The data |
(* ===== verification/LifeCycleProps.v ===== *)
(** * LifeCycleProps: what becomes of a session

    The theorem that the sessions of the running server follow the state machine
    of LifeCycle.v, one handshake, accept or read at a time. *)

From S2P Require Import Prelude Text UnorderedMap Room RoomRepository InMemoryRoomRepository.
From S2P Require Import RoomService RoomServiceSpec Json JsonTree ControlDispatcher.
From S2P Require Import ProtocolCodec SessionRegistry Session SessionSpec Server System.
From S2P Require Import SystemInv SystemRun SystemSafety Effects LifeCycle Samples SystemProps.
From S2P Require Import ProgressProps.

Section properties.
Context `{BucketOrder, JsonLaws, CodeDraws, IdDraws} {R : Type} `{LawfulRepository R}.
Context (tls strict : bool).
Implicit Types (n : Net) (s : SessionPtr) (v : R * nat) (r : R).

(** A registered session is reading. *)
Lemma registered_reading n s :
  net_ok n → io_ok n → registered_ (session_at n s) = true → phase_of n s = Reading.
Proof.
  intros Hn Hio Hreg. unfold phase_of. rewrite decide_True by by apply registered_known.
  by rewrite (st_reading _ _ (io_stage _ Hio s) Hreg).
Qed.

Lemma life_to_reading s ev p :
  life tls s p ev Reading → p ≠ Unborn ∧ (enters ev s = true → p = Accepting).
Proof.
  intros Hl. remember Reading as q eqn:Hq. destruct Hl as [| | | | | | | |q ev Hd]; try done.
  - by destruct tls.
  - subst q. split; [done|]. intros He. destruct ev as [| |s' [|]| | | | | | |]; try done.
    simpl in *. unfold drives in Hd. simpl in Hd. congruence.
Qed.

Lemma phase_born n s : phase_of n s ≠ Unborn → s < next_session n.
Proof. unfold phase_of. by case_decide. Qed.

Lemma inflight_start ev n n0 s :
  start_event ev n = Some n0 → inflight s (pending n0) ⊆ inflight s (pending n).
Proof.
  intros Hst. unfold start_event in Hst. destruct (completion_of ev) as [c|].
  - apply fmap_Some in Hst as (l & Hl & ->). destruct (start_perm c n l s Hl) as [-> _].
    intros m Hm. apply elem_of_app. by right.
  - destruct ev; try (by injection Hst as <-). case_decide; [by injection Hst as <-|done].
Qed.

(** A session that reads is registered, unless it is closing. *)
Definition active n : Prop :=
  ∀ s, phase_of n s = Reading →
    registered_ (session_at n s) = true ∨ closing_ (session_at n s) = true.

(** How a session comes to read, or goes on reading. *)
Lemma life_reading_inv s p ev :
  life tls s p ev Reading →
  ev = EvWebSocketAccept s false ∨ p = Reading ∧ ev ≠ EvWebSocketRead s ReadClosed.
Proof.
  intros Hl. remember Reading as q eqn:Hq. destruct Hl as [| | | | | | | |q ev Hd]; try done; auto.
  - by destruct tls.
  - right. split; [done|]. intros ->. unfold drives in Hd. simpl in Hd.
    by rewrite bool_decide_eq_true_2 in Hd.
Qed.

Lemma active_step ev rooms n n0 rooms' n' :
  net_ok n → io_ok n → start_event ev n = Some n0 → effect tls ev rooms n0 rooms' n' →
  active n → active n'.
Proof.
  intros Hn Hio Hst He Ha s Hreading.
  pose proof (effect_phase tls ev rooms n n0 rooms' n' s Hio Hst He) as Hl.
  rewrite Hreading in Hl. pose proof (proj1 (life_to_reading s ev _ Hl)) as Hborn%phase_born.
  pose proof (same_start _ _ _ Hst) as Hsame. pose proof Hborn as Hk.
  rewrite <- (sd_next _ _ Hsame) in Hk. pose proof (start_event_same _ _ _ Hst) as (_ & Hsess & _).
  apply life_reading_inv in Hl as [->|[Hp Hev]].
  - left. destruct He as [_ ->].
    change (registered_ (session_at (set_session s (set_registered true) n0) s) = true).
    rewrite set_session_known; [done|]. rewrite Hsess. by apply (net_known _ Hn).
  - assert (Hat : session_at n0 s = session_at n s) by (unfold session_at; by rewrite Hsess).
    destruct (Ha s Hp) as [Hreg|Hcl].
    + destruct (effect_keeps tls ev rooms n0 rooms' n' s Hk He) as [|[|]];
        [by rewrite Hat|auto..|done].
    + right. apply (se_closing _ _ _ _ (effect_settled tls ev rooms n0 rooms' n' s Hk He)).
      by rewrite Hat.
Qed.

Lemma reachable_active r v n :
  repo_rel r ∅ → reachable tls false r (Running v n) → active n.
Proof.
  intros Hr Hw. remember (Running v n) as w eqn:Heq. revert v n Heq.
  induction Hw as [|w ev w' Hw IH Hstep _]; intros v n Heq.
  - injection Heq as _ <-. intros s Hs. exfalso.
    assert (Hborn : phase_of (enqueue TcpAccept empty_net) s ≠ Unborn) by congruence.
    apply phase_born in Hborn. simpl in Hborn. lia.
  - destruct w as [v1 n1|e]; [|by destruct Hstep].
    destruct (reachable_turn tls false r v1 n1 ev w' Hr Hw Hstep)
      as (rooms & v' & n0 & rooms' & n' & -> & Hst & He & _ & _ & [Hd Hio]).
    injection Heq as <- <-. eapply active_step; [exact (dir_net _ _ _ Hd)|done..|by eapply IH].
Qed.

(** C11: the life of a session: it has at most one of handshake, accept and read
    outstanding, and whatever happens takes it along the state machine [life]: a
    TLS handshake unless the server is plain, the upgrade, message after message,
    the end.  It is registered only while it reads, and then until it is closing;
    it enters the registry only by the upgrade, so once in its life.  A session
    that is closing stays so and starts no further write. *)
Theorem session_life_cycle r v n ev w s :
  repo_rel r ∅ → reachable tls strict r (Running v n) → step tls (Running v n) ev w →
  length (stage s (pending n)) ≤ 1 ∧
  ∃ v' n', w = Running v' n' ∧ life tls s (phase_of n s) ev (phase_of n' s) ∧
    (registered_ (session_at n' s) = true →
       phase_of n' s = Reading ∧
       (registered_ (session_at n s) = true ∨ phase_of n s = Accepting)) ∧
    (phase_of n' s = Reading →
       registered_ (session_at n' s) = true ∨ closing_ (session_at n' s) = true) ∧
    (closing_ (session_at n s) = true →
       closing_ (session_at n' s) = true ∧
       inflight s (pending n') ⊆ inflight s (pending n)).
Proof.
  intros Hr Hw%reachable_any Hstep.
  destruct (reachable_turn tls false r v n ev w Hr Hw Hstep)
    as (rooms & v' & n0 & rooms' & n' & -> & Hst & He & _ & _ & [_ Hio]).
  destruct (reachable_inv tls false r v' n' Hr) as (rooms1 & _ & [Hd' Hio']);
    [by eapply reachable_step|].
  split; [apply (io_stage _ Hio s)|]. exists v', n'. split; [done|].
  pose proof (effect_phase tls ev rooms n n0 rooms' n' s Hio Hst He) as Hl. split; [done|].
  pose proof (same_start _ _ _ Hst) as Hsame.
  assert (Hse : s < next_session n → settled (enters ev s) s n0 n').
  { intros Hs. eapply effect_settled; [|exact He]. by rewrite (sd_next _ _ Hsame). }
  split_and!.
  - intros Hreg. pose proof (registered_reading n' s (dir_net _ _ _ Hd') Hio' Hreg) as Hreading.
    split; [done|]. rewrite Hreading in Hl. destruct (life_to_reading s ev _ Hl) as [Hborn Henter].
    destruct (Hse (phase_born _ _ Hborn)) as [_ Hr' _].
    rewrite (sd_registered _ _ Hsame) in Hr'. destruct (Hr' Hreg) as [|He']; auto.
  - apply (reachable_active r v' n' Hr). by eapply reachable_step.
  - intros Hc. assert (Hk : s < next_session n).
    { destruct (decide (s < next_session n)) as [|Hge]; [done|].
      destruct (io_fresh _ Hio s ltac:(lia)) as [Hnone _].
      by rewrite (session_at_unknown n s Hnone) in Hc. }
    destruct (Hse Hk) as [Hc' _ Hw'].
    assert (Hc0 : closing_ (session_at n0 s) = true).
    { pose proof (start_event_same _ _ _ Hst) as (_ & Hsess & _). unfold session_at in *.
      by rewrite Hsess. }
    split; [auto|]. rewrite Hw' by done. by eapply inflight_start.
Qed.
End properties.

(** ** Witness: the second of two clients closes its connection *)

Lemma session_life_cycle_witness :
  phase_of sample_net 1 = Reading ∧
  ∃ (v v' : Rooms * nat) n',
    step false (Running v sample_net) (EvWebSocketRead 1 ReadClosed) (Running v' n') ∧
    phase_of n' 1 = Over ∧ registered_ (session_at n' 1) = false.
Proof.
  assert (Hphase : phase_of sample_net 1 = Reading) by (vm_compute; reflexivity).
  split; [exact Hphase|]. destruct (sample_running true) as (r & g & Hw & _).
  assert (Hst : match start_event (EvWebSocketRead 1 ReadClosed) sample_net
                with Some _ => true | None => false end = true) by (vm_compute; reflexivity).
  destruct (run_event false (EvWebSocketRead 1 ReadClosed) (Running (r, g) sample_net))
    as [w|] eqn:Hrun.
  2: { exfalso. unfold run_event in Hrun.
       destruct (start_event (EvWebSocketRead 1 _) sample_net); [discriminate Hrun|done]. }
  destruct (session_life_cycle false true NewRepository (r, g) sample_net
    (EvWebSocketRead 1 ReadClosed) w 1 NewRepository_rel Hw)
    as (_ & v' & n' & -> & Hl & Hreg & _); [constructor; exact Hrun|].
  exists (r, g), v', n'. split; [constructor; exact Hrun|]. rewrite Hphase in Hl.
  assert (Hover : phase_of n' 1 = Over).
  { inversion Hl as [| | | | | | | |p ev Hd]; [reflexivity|discriminate Hd]. }
  split; [exact Hover|]. apply not_true_iff_false. intros Hr. destruct (Hreg Hr) as [Hread _].
  rewrite Hover in Hread. discriminate Hread.
Defined.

What is being asked | Retype only this portion of the data above: the line containing "destruct (run_event false", the line containing "inversion Hl as", and all lines between them, exactly.

Result below |
  destruct (run_event false (EvWebSocketRead 1 ReadClosed) (Running (r, g) sample_net))
    as [w|] eqn:Hrun.
  2: { exfalso. unfold run_event in Hrun.
       destruct (start_event (EvWebSocketRead 1 _) sample_net); [discriminate Hrun|done]. }
  destruct (session_life_cycle false true NewRepository (r, g) sample_net
    (EvWebSocketRead 1 ReadClosed) w 1 NewRepository_rel Hw)
    as (_ & v' & n' & -> & Hl & Hreg & _); [constructor; exact Hrun|].
  exists (r, g), v', n'. split; [constructor; exact Hrun|]. rewrite Hphase in Hl.
  assert (Hover : phase_of n' 1 = Over).
  { inversion Hl as [| | | | | | | |p ev Hd]; [reflexivity|discriminate Hd]. }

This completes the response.